# Prompt
Your response should be the listing below, repeated exactly and in full.

(Entries shown Opens)

(** * Shared-counter programs of AlmirSai/Scripts

    Three programs are modelled here, each from its source file:

    - [Mutex]       src/atomic/main.cpp: 100 threads increment a plain [int]
                    under a [std::mutex] held for the whole loop;
    - [Atomic]      src/src/atomic/main.cpp: the same loop on a
                    [std::atomic<int>], without a lock;
    - [FeatureTest] src/src/atomic/test_features.cpp: five threads, a
                    thousand atomic increments each.

    All three share one shape: [main] fills a [std::vector<std::thread>] in a
    counting loop, joins the threads in vector order, prints and returns.
    That shape is modelled once ([Module Harness]) as an interleaving
    machine: a state holds the globals, the local state of every spawned
    thread, the position of [main] and what was written to standard output;
    a step is one move of [main] or of one worker.  A schedule is the list of
    threads that move, one after the other; the theorems quantify over all
    schedules.  Sequentially consistent interleaving is the semantics the
    C++ memory model gives these programs: the atomic accesses use the
    default [memory_order_seq_cst] and the plain accesses are ordered by the
    mutex and by [join]. *)

From Stdlib Require Import ZArith String DecimalString Lia.
From stdpp Require Import base numbers list.

Local Open Scope Z_scope.

(** ** The 32-bit [int] *)

Module Int.

Definition INT_MAX : Z := 2147483647.
Definition INT_MIN : Z := -2147483648.

Definition in_range (z : Z) : Prop := INT_MIN <= z <= INT_MAX.

(** Two's complement reduction to 32 bits. *)
Definition wrap (z : Z) : Z := (z + 2147483648) mod 4294967296 - 2147483648.

(** [++] on a plain [int]: signed overflow is undefined behaviour
    ([None]). *)
Definition incr (x : Z) : option Z :=
  if x <? INT_MAX then Some (x + 1) else None.

(** [fetch_add] on a [std::atomic<int>]: the new value; it wraps around
    and has no undefined result. *)
Definition fetch_add (x d : Z) : Z := wrap (x + d).

(** [std::to_string] and [operator<<] on an integer: decimal digits, with
    a leading minus sign for a negative number. *)
Definition to_string (z : Z) : string := NilZero.string_of_int (Z.to_int z).

End Int.

(** The outcome of one move of a thread. *)
Inductive result (A : Type) : Type :=
| Ok (a : A)      (* the thread has moved *)
| Stuck           (* the thread cannot move: not started, blocked, finished *)
| Undef.          (* the move has undefined behaviour *)
Arguments Ok {A} a.
Arguments Stuck {A}.
Arguments Undef {A}.

(** The threads of a program: [main] and the workers, named by their index
    in the vector [threads]. *)
Inductive tid : Type := Main | Worker (k : nat).

(** Where [main] stands. *)
Inductive main_pc : Type :=
| Spawning (i : Z)            (* at the test of the first loop, with its [i] *)
| Joining (rest : list nat)   (* in the second loop, threads left to join *)
| Printing                    (* at the output statement *)
| Returning                   (* at [return 0] *)
| Exited (code : Z).          (* [main] has returned [code] *)

(** ** The thread harness common to the three programs *)

Module Harness.

Section Machine.

Context {G L : Type}.

(** What differs between the programs. *)
Variable thread_count : G -> Z.                    (* bound of the spawn loop *)
Variable body : nat -> G -> L -> result (G * L).   (* one move of worker [k] *)
Variable entry : L.                                (* a thread that has just been created *)
Variable finished : L -> bool.                     (* the thread function has returned *)
Variable join_order : nat -> list nat.             (* order in which a vector of that size is joined *)
Variable report : G -> string.                     (* what is printed after the joins *)

Record state : Type := State {
  glob : G;               (* the global variables *)
  threads : list L;       (* the vector [threads]: local state of each worker *)
  pc : main_pc;
  out : string            (* standard output so far *)
}.

Definition init (g : G) (o : string) : state :=
  {| glob := g; threads := []; pc := Spawning 0; out := o |}.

(Entries shown Closes)

# Answer box
(** * Shared-counter programs of AlmirSai/Scripts

    Three programs are modelled here, each from its source file:

    - [Mutex]       src/atomic/main.cpp: 100 threads increment a plain [int]
                    under a [std::mutex] held for the whole loop;
    - [Atomic]      src/src/atomic/main.cpp: the same loop on a
                    [std::atomic<int>], without a lock;
    - [FeatureTest] src/src/atomic/test_features.cpp: five threads, a
                    thousand atomic increments each.

    All three share one shape: [main] fills a [std::vector<std::thread>] in a
    counting loop, joins the threads in vector order, prints and returns.
    That shape is modelled once ([Module Harness]) as an interleaving
    machine: a state holds the globals, the local state of every spawned
    thread, the position of [main] and what was written to standard output;
    a step is one move of [main] or of one worker.  A schedule is the list of
    threads that move, one after the other; the theorems quantify over all
    schedules.  Sequentially consistent interleaving is the semantics the
    C++ memory model gives these programs: the atomic accesses use the
    default [memory_order_seq_cst] and the plain accesses are ordered by the
    mutex and by [join]. *)

From Stdlib Require Import ZArith String DecimalString Lia.
From stdpp Require Import base numbers list.

Local Open Scope Z_scope.

(** ** The 32-bit [int] *)

Module Int.

Definition INT_MAX : Z := 2147483647.
Definition INT_MIN : Z := -2147483648.

Definition in_range (z : Z) : Prop := INT_MIN <= z <= INT_MAX.

(** Two's complement reduction to 32 bits. *)
Definition wrap (z : Z) : Z := (z + 2147483648) mod 4294967296 - 2147483648.

(** [++] on a plain [int]: signed overflow is undefined behaviour
    ([None]). *)
Definition incr (x : Z) : option Z :=
  if x <? INT_MAX then Some (x + 1) else None.

(** [fetch_add] on a [std::atomic<int>]: the new value; it wraps around
    and has no undefined result. *)
Definition fetch_add (x d : Z) : Z := wrap (x + d).

(** [std::to_string] and [operator<<] on an integer: decimal digits, with
    a leading minus sign for a negative number. *)
Definition to_string (z : Z) : string := NilZero.string_of_int (Z.to_int z).

End Int.

(** The outcome of one move of a thread. *)
Inductive result (A : Type) : Type :=
| Ok (a : A)      (* the thread has moved *)
| Stuck           (* the thread cannot move: not started, blocked, finished *)
| Undef.          (* the move has undefined behaviour *)
Arguments Ok {A} a.
Arguments Stuck {A}.
Arguments Undef {A}.

(** The threads of a program: [main] and the workers, named by their index
    in the vector [threads]. *)
Inductive tid : Type := Main | Worker (k : nat).

(** Where [main] stands. *)
Inductive main_pc : Type :=
| Spawning (i : Z)            (* at the test of the first loop, with its [i] *)
| Joining (rest : list nat)   (* in the second loop, threads left to join *)
| Printing                    (* at the output statement *)
| Returning                   (* at [return 0] *)
| Exited (code : Z).          (* [main] has returned [code] *)

(** ** The thread harness common to the three programs *)

Module Harness.

Section Machine.

Context {G L : Type}.

(** What differs between the programs. *)
Variable thread_count : G -> Z.                    (* bound of the spawn loop *)
Variable body : nat -> G -> L -> result (G * L).   (* one move of worker [k] *)
Variable entry : L.                                (* a thread that has just been created *)
Variable finished : L -> bool.                     (* the thread function has returned *)
Variable join_order : nat -> list nat.             (* order in which a vector of that size is joined *)
Variable report : G -> string.                     (* what is printed after the joins *)

Record state : Type := State {
  glob : G;               (* the global variables *)
  threads : list L;       (* the vector [threads]: local state of each worker *)
  pc : main_pc;
  out : string            (* standard output so far *)
}.

Definition init (g : G) (o : string) : state :=
  {| glob := g; threads := []; pc := Spawning 0; out := o |}.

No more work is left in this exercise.